------ Given entries
Local Lemma crash_done :
  let d := apply_writes (commit_writes V st bl) D in
  log_disk st d ∧ ∀ n, home st n → replay st d !! n = if decide (n ∈ bl) then Some (V n) else D !! n.
Proof.
  intros d. destruct crash_facts as (Hlen & HD & Hmax & Hlh & _). assert (0 ≤ LOGSIZE) by by compute.
  pose proof (cm_pending _ _ _ Hcm) as Hp.
  assert (contents d st = header h []) as Hc.
  { unfold contents, d, commit_writes. cbv zeta. fold h lw bw. rewrite !apply_writes_app. simpl.
    by rewrite lookup_insert_eq. }
  destruct (header_empty h Hlh) as [H0 _].
  assert (header_blocks (contents d st) = []) as Hb by (unfold header_blocks; by rewrite Hc, H0).
  split.
  - split.
    + apply crash_len, Forall_forall. done.
    + intros n Hr. apply apply_writes_is_Some. by apply (pe_area _ _ _ Hp).
    + by rewrite Hc, H0.
    + rewrite Hb. by intros B ?%elem_of_nil.
  - intros n Hn. unfold replay, logged_writes. rewrite Hb. simpl. by apply commit_home.
Qed.

(** The commit point is the write of the header: a prefix of the writes of
    [commit] that does not reach it replays to the old blocks, one that does
    to the new ones. *)
Lemma crash_commit k :
  let d := apply_writes (take k (commit_writes V st bl)) D in
  log_disk st d ∧ ∀ n, home st n →
    replay st d !! n = if decide (length bl < k)%nat then if decide (n ∈ bl) then Some (V n) else D !! n else D !! n.
Proof.
  assert (length lw = length bl) as Hlw.
  { unfold lw. rewrite <- (length_fmap fst). by rewrite log_writes_keys, length_fmap, length_seq. }
  assert (length bw = length bl) as Hbw by apply length_fmap.
  unfold commit_writes. cbv zeta. fold h lw bw. destruct (decide (length bl < k)%nat) as [Hk|Hk].
  - rewrite take_app_ge by lia. replace (k - length lw)%nat with (S (k - length bl - 1))%nat by lia. simpl.
    destruct (decide (k - length bl - 1 ≤ length bw)%nat) as [Hk2|Hk2].
    + rewrite take_app_le by done. apply (crash_after (k - length bl - 1)).
    + rewrite take_ge by (rewrite length_app; simpl; lia). exact crash_done.
  - rewrite take_app_le by lia. apply crash_before.
Qed.
End crash.

(** ** Crashes during recovery *)

Lemma header_keeps d k start :
  log_disk start d → let ws := logged_writes start d in let d' := apply_writes (take k ws) d in
  log_disk start d' ∧ logged_writes start d' = ws.
Proof.
  intros [Hlen Harea Hn Hh] ws d'. assert (0 ≤ LOGSIZE) by by compute.
  assert (∀ n, start ≤ n ≤ start + LOGSIZE → contents d' n = contents d n) as Hc.
  { intros n Hr. unfold contents, d'. rewrite apply_writes_ne; [done|]. apply take_keys.
    unfold ws, logged_writes. rewrite install_writes_keys. intros Hin.
    destruct (Hh n Hin) as [[|] _]; lia. }
  split.
  - split.
    + apply apply_writes_len; [done|]. apply Forall_take. unfold ws, logged_writes.
      assert (Z.of_nat (length (header_blocks (contents d start))) ≤ LOGSIZE) as Hmax by (rewrite header_blocks_length; lia).
      revert Hmax. generalize (header_blocks (contents d start)). intros bl.
      assert (∀ t, 0 ≤ t → t + Z.of_nat (length bl) ≤ LOGSIZE →
        Forall (λ w0, length w0.2 = Z.to_nat BSIZE) (install_writes (contents d) start t bl)) as Hf; [|intros; by apply Hf; lia].
      induction bl as [|B bl IH]; intros t Ht Hm; simpl in *; constructor; [|apply IH; lia]. simpl.
      destruct (Harea (start + t + 1)) as [b Hb]; [lia|]. unfold contents. rewrite Hb. by apply (Hlen _ _ Hb).
    + intros n Hr. apply apply_writes_is_Some. by apply Harea.
    + by rewrite Hc by lia.
    + rewrite Hc by lia. intros B HB. destruct (Hh B HB). split; [done|]. by apply apply_writes_is_Some.
  - unfold ws, logged_writes. rewrite Hc by lia. apply install_writes_ext.
    rewrite header_blocks_length. intros i Hi. apply Hc. lia.
Qed.

Lemma crash_recovery d k start :
  log_disk start d → let d' := apply_writes (take k (recovery_writes start d)) d in
  log_disk start d' ∧ ∀ n, home start n → replay start d' !! n = replay start d !! n.
Proof.
  intros Hd d'. assert (0 ≤ LOGSIZE) by by compute. unfold recovery_writes in d'.
  destruct (decide (k ≤ length (logged_writes start d))%nat) as [Hk|Hk].
  - subst d'. rewrite take_app_le by done. destruct (header_keeps d k start Hd) as [Hl Hw]. split; [done|].
    intros n _. unfold replay at 1. by rewrite Hw, apply_writes_twice.
  - destruct (header_keeps d (length (logged_writes start d)) start Hd) as [[Hlen Harea Hn Hh] _].
    rewrite take_ge in Hlen, Harea, Hn, Hh by done.
    destruct (ld_area _ _ Hd start) as [b Hb]; [lia|].
    pose proof (ld_len _ _ Hd start b Hb) as Hlb. simpl in Hlb.
    assert (contents d start = b) as Hcd by (unfold contents; by rewrite Hb).
    assert (d' = <[start := header b []]> (replay start d)) as ->.
    { subst d'. rewrite take_ge by (rewrite length_app; simpl; lia). by rewrite apply_writes_app, Hcd. }
    destruct (header_empty b Hlb) as [H0 H1].
    assert (contents (<[start := header b []]> (replay start d)) start = header b []) as Hc.
    { unfold contents. by rewrite lookup_insert_eq. }
    assert (header_blocks (contents (<[start := header b []]> (replay start d)) start) = []) as Hbl
      by (unfold header_blocks; by rewrite Hc, H0).
    split.
    + split.
      * by apply map_Forall_insert_2.
      * intros n Hr. apply lookup_insert_is_Some'. right. by apply Harea.
      * by rewrite Hc, H0.
      * rewrite Hbl. by intros B ?%elem_of_nil.
    + intros n Hhn. unfold replay at 1, logged_writes. rewrite Hbl. simpl.
      apply lookup_insert_ne. destruct Hhn; lia.
Qed.
End specs.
------------
▸ **Problem details**
The lines above should be duplicated exactly.

▸ **Completed task**
Local Lemma crash_done :
  let d := apply_writes (commit_writes V st bl) D in
  log_disk st d ∧ ∀ n, home st n → replay st d !! n = if decide (n ∈ bl) then Some (V n) else D !! n.
Proof.
  intros d. destruct crash_facts as (Hlen & HD & Hmax & Hlh & _). assert (0 ≤ LOGSIZE) by by compute.
  pose proof (cm_pending _ _ _ Hcm) as Hp.
  assert (contents d st = header h []) as Hc.
  { unfold contents, d, commit_writes. cbv zeta. fold h lw bw. rewrite !apply_writes_app. simpl.
    by rewrite lookup_insert_eq. }
  destruct (header_empty h Hlh) as [H0 _].
  assert (header_blocks (contents d st) = []) as Hb by (unfold header_blocks; by rewrite Hc, H0).
  split.
  - split.
    + apply crash_len, Forall_forall. done.
    + intros n Hr. apply apply_writes_is_Some. by apply (pe_area _ _ _ Hp).
    + by rewrite Hc, H0.
    + rewrite Hb. by intros B ?%elem_of_nil.
  - intros n Hn. unfold replay, logged_writes. rewrite Hb. simpl. by apply commit_home.
Qed.

(** The commit point is the write of the header: a prefix of the writes of
    [commit] that does not reach it replays to the old blocks, one that does
    to the new ones. *)
Lemma crash_commit k :
  let d := apply_writes (take k (commit_writes V st bl)) D in
  log_disk st d ∧ ∀ n, home st n →
    replay st d !! n = if decide (length bl < k)%nat then if decide (n ∈ bl) then Some (V n) else D !! n else D !! n.
Proof.
  assert (length lw = length bl) as Hlw.
  { unfold lw. rewrite <- (length_fmap fst). by rewrite log_writes_keys, length_fmap, length_seq. }
  assert (length bw = length bl) as Hbw by apply length_fmap.
  unfold commit_writes. cbv zeta. fold h lw bw. destruct (decide (length bl < k)%nat) as [Hk|Hk].
  - rewrite take_app_ge by lia. replace (k - length lw)%nat with (S (k - length bl - 1))%nat by lia. simpl.
    destruct (decide (k - length bl - 1 ≤ length bw)%nat) as [Hk2|Hk2].
    + rewrite take_app_le by done. apply (crash_after (k - length bl - 1)).
    + rewrite take_ge by (rewrite length_app; simpl; lia). exact crash_done.
  - rewrite take_app_le by lia. apply crash_before.
Qed.
End crash.

(** ** Crashes during recovery *)

Lemma header_keeps d k start :
  log_disk start d → let ws := logged_writes start d in let d' := apply_writes (take k ws) d in
  log_disk start d' ∧ logged_writes start d' = ws.
Proof.
  intros [Hlen Harea Hn Hh] ws d'. assert (0 ≤ LOGSIZE) by by compute.
  assert (∀ n, start ≤ n ≤ start + LOGSIZE → contents d' n = contents d n) as Hc.
  { intros n Hr. unfold contents, d'. rewrite apply_writes_ne; [done|]. apply take_keys.
    unfold ws, logged_writes. rewrite install_writes_keys. intros Hin.
    destruct (Hh n Hin) as [[|] _]; lia. }
  split.
  - split.
    + apply apply_writes_len; [done|]. apply Forall_take. unfold ws, logged_writes.
      assert (Z.of_nat (length (header_blocks (contents d start))) ≤ LOGSIZE) as Hmax by (rewrite header_blocks_length; lia).
      revert Hmax. generalize (header_blocks (contents d start)). intros bl.
      assert (∀ t, 0 ≤ t → t + Z.of_nat (length bl) ≤ LOGSIZE →
        Forall (λ w0, length w0.2 = Z.to_nat BSIZE) (install_writes (contents d) start t bl)) as Hf; [|intros; by apply Hf; lia].
      induction bl as [|B bl IH]; intros t Ht Hm; simpl in *; constructor; [|apply IH; lia]. simpl.
      destruct (Harea (start + t + 1)) as [b Hb]; [lia|]. unfold contents. rewrite Hb. by apply (Hlen _ _ Hb).
    + intros n Hr. apply apply_writes_is_Some. by apply Harea.
    + by rewrite Hc by lia.
    + rewrite Hc by lia. intros B HB. destruct (Hh B HB). split; [done|]. by apply apply_writes_is_Some.
  - unfold ws, logged_writes. rewrite Hc by lia. apply install_writes_ext.
    rewrite header_blocks_length. intros i Hi. apply Hc. lia.
Qed.

Lemma crash_recovery d k start :
  log_disk start d → let d' := apply_writes (take k (recovery_writes start d)) d in
  log_disk start d' ∧ ∀ n, home start n → replay start d' !! n = replay start d !! n.
Proof.
  intros Hd d'. assert (0 ≤ LOGSIZE) by by compute. unfold recovery_writes in d'.
  destruct (decide (k ≤ length (logged_writes start d))%nat) as [Hk|Hk].
  - subst d'. rewrite take_app_le by done. destruct (header_keeps d k start Hd) as [Hl Hw]. split; [done|].
    intros n _. unfold replay at 1. by rewrite Hw, apply_writes_twice.
  - destruct (header_keeps d (length (logged_writes start d)) start Hd) as [[Hlen Harea Hn Hh] _].
    rewrite take_ge in Hlen, Harea, Hn, Hh by done.
    destruct (ld_area _ _ Hd start) as [b Hb]; [lia|].
    pose proof (ld_len _ _ Hd start b Hb) as Hlb. simpl in Hlb.
    assert (contents d start = b) as Hcd by (unfold contents; by rewrite Hb).
    assert (d' = <[start := header b []]> (replay start d)) as ->.
    { subst d'. rewrite take_ge by (rewrite length_app; simpl; lia). by rewrite apply_writes_app, Hcd. }
    destruct (header_empty b Hlb) as [H0 H1].
    assert (contents (<[start := header b []]> (replay start d)) start = header b []) as Hc.
    { unfold contents. by rewrite lookup_insert_eq. }
    assert (header_blocks (contents (<[start := header b []]> (replay start d)) start) = []) as Hbl
      by (unfold header_blocks; by rewrite Hc, H0).
    split.
    + split.
      * by apply map_Forall_insert_2.
      * intros n Hr. apply lookup_insert_is_Some'. right. by apply Harea.
      * by rewrite Hc, H0.
      * rewrite Hbl. by intros B ?%elem_of_nil.
    + intros n Hhn. unfold replay at 1, logged_writes. rewrite Hbl. simpl.
      apply lookup_insert_ne. destruct Hhn; lia.
Qed.
End specs.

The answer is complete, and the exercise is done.